エゾタンポポとたぶんオクウスギタンポポと思われるタンポポについて、見つけたけれど保護する必要はないかと。後者は少ないにしろそんなに珍しくはない。でも「今まで見たことがない」と少し興奮しておられる。明日、現地へ行って株をもらってくることにした。

ここからは2005年5月の日誌を一部改変して再掲。
平凡社の「日本の野生植物」図鑑には、白いタンポポはシロバナしか載ってない。キク科の執筆者は北村四郎・大先生。大井本を見ると、白いタンポポはシロバナT. albidumとウスギT. shinanensisが載っている。シロバナは関東以西。ウスギは北日本に分布と書いてある。ウスギは薄黄色しかないと私は思い込んでいた。こっちの人が白いタンポポをウスギと呼ぶのは、大井本に基づいた知識が広まった結果であると考えられる。
1995年のFlora of Japan IIIbで森田先生が日本のタンポポの再整理をしている。
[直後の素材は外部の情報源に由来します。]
(* ===== verification/TreeCopy.v ===== *)
(** * Copying a directory tree between descriptors

    [copy_directory], [copy_file] and the two loops over a file's contents appear twice in
    the program, in [src/runner_input.rs] and [src/input_sealer.rs], with the same structure
    and different checks. The structure is here; a [CopyPolicy] holds what differs. *)

From S2P Require Import Prelude Effects Text Paths WorkBudget Digest Descriptors.

Local Open Scope N_scope.

Definition WORKSPACE_ENTRY_MAX : N := 8192.
Definition WORKSPACE_DEPTH_MAX : N := 32.
Definition WORKSPACE_TOTAL_BYTES_MAX : N := 2112 * 1024 * 1024.
Definition COPY_BUFFER_BYTES : N := 1024 * 1024.

Record Limits : Type := mkLimits { lim_entries : N; lim_depth : N; lim_bytes : N; lim_deadline : option WorkBudget }.

Definition default_limits (deadline : option WorkBudget) : Limits :=
  mkLimits WORKSPACE_ENTRY_MAX WORKSPACE_DEPTH_MAX WORKSPACE_TOTAL_BYTES_MAX deadline.

(** The counters of [CopyState]; the rest of it does not change during a copy. *)
Record CopyState : Type := mkCopyState { cs_entries : N; cs_bytes : N }.

(** What the two copies check and set. [check_directory] sees the opened source directory and
    its metadata, [check_child] and [check_file] the metadata of an entry before it is opened,
    [check_source] the opened source file; the other programs prepare and finish what was
    created in the target, [finish_directory] and [finish_file] given the metadata of the
    source entry. *)
Record CopyPolicy : Type := mkCopyPolicy {
  subject : str;
  work_operation : str;
  copy_operation : str;
  verify_operation : str;
  invalid_size : str;
  private_directory_mode : N;
  target_readable : bool;
  check_directory : fd -> StatSnapshot -> fsprog unit;
  check_child : StatSnapshot -> result FsError unit;
  check_file : StatSnapshot -> result FsError unit;
  check_source : fd -> fsprog unit;
  prepare_directory : fd -> fsprog unit;
  finish_directory : fd -> fd -> StatSnapshot -> fsprog unit;
  prepare_file : fd -> fsprog unit;
  finish_file : fd -> StatSnapshot -> fsprog unit
}.

Section copy.
Context `{Sha256} (pol : CopyPolicy) (limits : Limits).

#[local] Abbreviation says message := (subject pol ++ lit message).

(** ** File contents *)

Definition reject_source_growth (source : fd) : fsprog unit :=
  let*? probe := os (perform (ReadFd source 1)) in
  bail_if (negb (is_empty probe)) (says " file size changed during copy").

(** The loop of [copy_exact_with_digest] and [hash_exact_source]: [write] is what is done with
    a chunk. A read returns at most what was asked for; every chunk makes [remaining]
    smaller, so [fuel > remaining] is enough. *)
Fixpoint read_exact (fuel : nat) (operation changed : str) (source : fd) (write : bytes -> fsprog unit)
    (remaining : N) (contents : bytes) : fsprog bytes :=
  if remaining =? 0 then Ret (Ok contents)
  else
    match fuel with
    | O => fail Exhausted
    | S fuel =>
        let*? _ := check_deadline (lim_deadline limits) operation in
        let limit := N.min remaining COPY_BUFFER_BYTES in
        let*? answer := os (perform (ReadFd source limit)) in
        let chunk := take_N limit answer in
        if is_empty chunk then bail changed
        else
          let*? _ := write chunk in
          read_exact fuel operation changed source write (remaining - len chunk) (contents ++ chunk)
    end.

Definition read_fuel (size : N) : nat := S (N.to_nat size).

Definition copy_exact_with_digest (source target : fd) (size : N) : fsprog bytes :=
  let*? contents := read_exact (read_fuel size) (copy_operation pol) (says " file size changed during copy") source
                      (fun chunk => os (perform (WriteAll target chunk))) size [] in
  let*? _ := reject_source_growth source in
  Ret (Ok (sha256 contents)).

Definition hash_exact_source (source : fd) (size : N) : fsprog bytes :=
  let*? contents := read_exact (read_fuel size) (verify_operation pol) (says " file size changed during verification") source
                      (fun _ => Ret (Ok tt)) size [] in
  let*? _ := reject_source_growth source in
  Ret (Ok (sha256 contents)).

(** ** Files *)

(** [u64::try_from(size)], [checked_add] and the limit. *)
Definition count_bytes (size : Z) (state : CopyState) : result FsError (N * CopyState) :=
  fail_if (size <? 0)%Z (Bail (says " file" ++ invalid_size pol)) ;?
  let size := Z.to_N size in
  let total := cs_bytes state + size in
  fail_if (u64_max <? total) (Bail (says " size overflowed")) ;?
  fail_if (lim_bytes limits <? total) (Bail (says " exceeds its size limit")) ;?
  Ok (size, mkCopyState (cs_entries state) total).

Definition PRIVATE_FILE_MODE : N := 384.

Definition copy_file (source_directory target_directory : fd) (name : bytes) (entry : StatSnapshot) (state : CopyState)
  : fsprog CopyState :=
  let*? _ := check_deadline (lim_deadline limits) (work_operation pol) in
  let*? _ := Ret (check_file pol entry) in
  let*? source := open_source_file source_directory name in
  let*? opened := stat_fd source in
  let*? _ := bail_if (negb (bool_decide (opened = entry))) (says " file changed before copy") in
  let*? _ := check_source pol source in
  let*? (size, state) := Ret (count_bytes (st_size entry) state) in
  let*? target := os (perform (CreateAt target_directory name (target_readable pol) PRIVATE_FILE_MODE)) in
  let*? _ := prepare_file pol target in
  let*? first_digest := copy_exact_with_digest source target size in
  let*? _ := os (perform (Rewind source)) in
  let*? second_digest := hash_exact_source source size in
  let*? _ := bail_if (negb (bool_decide (first_digest = second_digest))) (says " file contents changed during copy") in
  let*? again := stat_fd source in
  let*? _ := bail_if (negb (bool_decide (again = entry))) (says " file metadata changed during copy") in
  let*? named := stat_at source_directory name in
  let*? _ := bail_if (negb (bool_decide (named = entry))) (says " file metadata changed during copy") in
  let*? _ := finish_file pol target entry in
  Ret (Ok state).

(** ** Directories *)

Definition count_entry (state : CopyState) : result FsError CopyState :=
  let entries := cs_entries state + 1 in
  fail_if (u64_max <? entries) (Bail (says " entry count overflowed")) ;?
  fail_if (lim_entries limits <? entries) (Bail (says " has too many entries")) ;?
  Ok (mkCopyState entries (cs_bytes state)).

(** One entry, with the copy of a subdirectory as an argument. *)
Definition copy_entry (copy_child : fd -> fd -> CopyState -> fsprog CopyState) (source target : fd) (name : bytes)
    (state : CopyState) : fsprog CopyState :=
  let*? _ := check_deadline (lim_deadline limits) (work_operation pol) in
  let*? state := Ret (count_entry state) in
  let*? _ := bail_if (forbidden_name name) (says " contains a forbidden control name") in
  let*? name := c_string name in
  let*? entry := stat_at source name in
  if file_type entry =? S_IFDIR then
    let*? _ := Ret (check_child pol entry) in
    let*? source_child := open_directory_at source name true in
    let*? opened := stat_fd source_child in
    let*? _ := bail_if (negb (bool_decide (opened = entry))) (says " directory changed before copy") in
    let*? _ := mkdir_at target name (private_directory_mode pol) in
    let*? target_child := open_directory_at target name true in
    let*? _ := prepare_directory pol target_child in
    let*? state := copy_child source_child target_child state in
    let*? _ := finish_directory pol source_child target_child entry in
    Ret (Ok state)
  else if file_type entry =? S_IFREG then copy_file source target name entry state
  else if file_type entry =? S_IFLNK then bail (says " contains a symbolic link")
  else bail (says " contains a special file").

Fixpoint copy_entries (copy_child : fd -> fd -> CopyState -> fsprog CopyState) (source target : fd) (names : list bytes)
    (state : CopyState) : fsprog CopyState :=
  match names with
  | [] => Ret (Ok state)
  | name :: names =>
      let*? state := copy_entry copy_child source target name state in
      copy_entries copy_child source target names state
  end.

(** [copy_directory] at the depth [limits.depth + 1 - levels]: no levels are left exactly when
    the depth is beyond its limit. *)
Fixpoint copy_directory (levels : nat) (source target : fd) (state : CopyState) : fsprog CopyState :=
  let*? _ := check_deadline (lim_deadline limits) (work_operation pol) in
  match levels with
  | O => bail (says " nesting exceeds its limit")
  | S levels =>
      let*? before := stat_fd source in
      let*? _ := check_directory pol source before in
      let*? names := list_directory (subject pol) source (lim_entries limits - cs_entries state) in
      let*? state := copy_entries (copy_directory levels) source target names state in
      let*? after := stat_fd source in
      let*? _ := bail_if (negb (bool_decide (after = before))) (says " directory metadata changed during copy") in
      Ret (Ok state)
  end.

Definition root_levels : nat := S (N.to_nat (lim_depth limits)).
End copy.

(** The re-check of a copied source directory, which both policies make. *)
Definition recheck_directory (pol_subject : str) (source_child : fd) (entry : StatSnapshot) : fsprog unit :=
  let*? opened := stat_fd source_child in
  bail_if (negb (bool_decide (opened = entry))) (pol_subject ++ lit " directory changed during copy").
その結果、白いタンポポはシロバナalbidumとオクウスギdenudatumとキビシロhideoiになった。キビシロは岡山と九州のもの。大井本でウスギの学名になっているT. shinanensisはエゾの異名とされ、ウスギは消滅した。その辺のいきさつはまだ調べてないのだが、推測するにそもそもshinanensisのタイプは白花ではなかったのではないだろうか。ちなみに岩手県の区界高原で採集され記載された謎のタンポポ「クザカイタンポポ」もエゾの異名とされた。「クザカイ」が実体の分からない怪しい種と言われるのはこのためだ。
過去に東北の人がウスギと呼び習わしていたもののほとんどは、森田論文ではオクウスギに入るだろう。シロバナとオクウスギの違いは、総苞外片の小角突起の大・小や開出・非開出、舌状花冠の長・短や、痩果のconeの長・短、小花の少・多などにある。両方ともn=40。5倍体。単為生殖種。
気になるのは、エゾの白化個体があった場合、どうやってオクウスギと見分けるのかという問題。カンサイ(2n)の白化個体なら、花粉のサイズが均一なので分かるそうだ。しかし、エゾは3n・4n・5nの高次倍数体で、花粉の不均一という点ではオクウスギと変わらないだろう。森田論文で記載形質を比較すると、舌状花冠の長・短くらいしか違いがないように思えるが、外見で見分けられるものだろうか。
しかしタンポポの話はほんとに難しい。関東・関西だと、「在来種は他殖・外来種は単為生殖、だから外来種は広がり易い」という分かりやすいストーリーがまだ使えるが、東北では在来種も単為生殖だ(まれに他殖するらしいが)。そのことも一般の人には知られてない。芝池さんの研究によれば、東北ではエゾと外来種との雑種は雄核単為生殖由来のものしか見つかってない。そのわりにはエゾはどんどん減ってる。外来種の分布拡大に、在来種との増殖速度の違いは関係ないんじゃないかと思える。ハビタットの違いとしか言えないかも。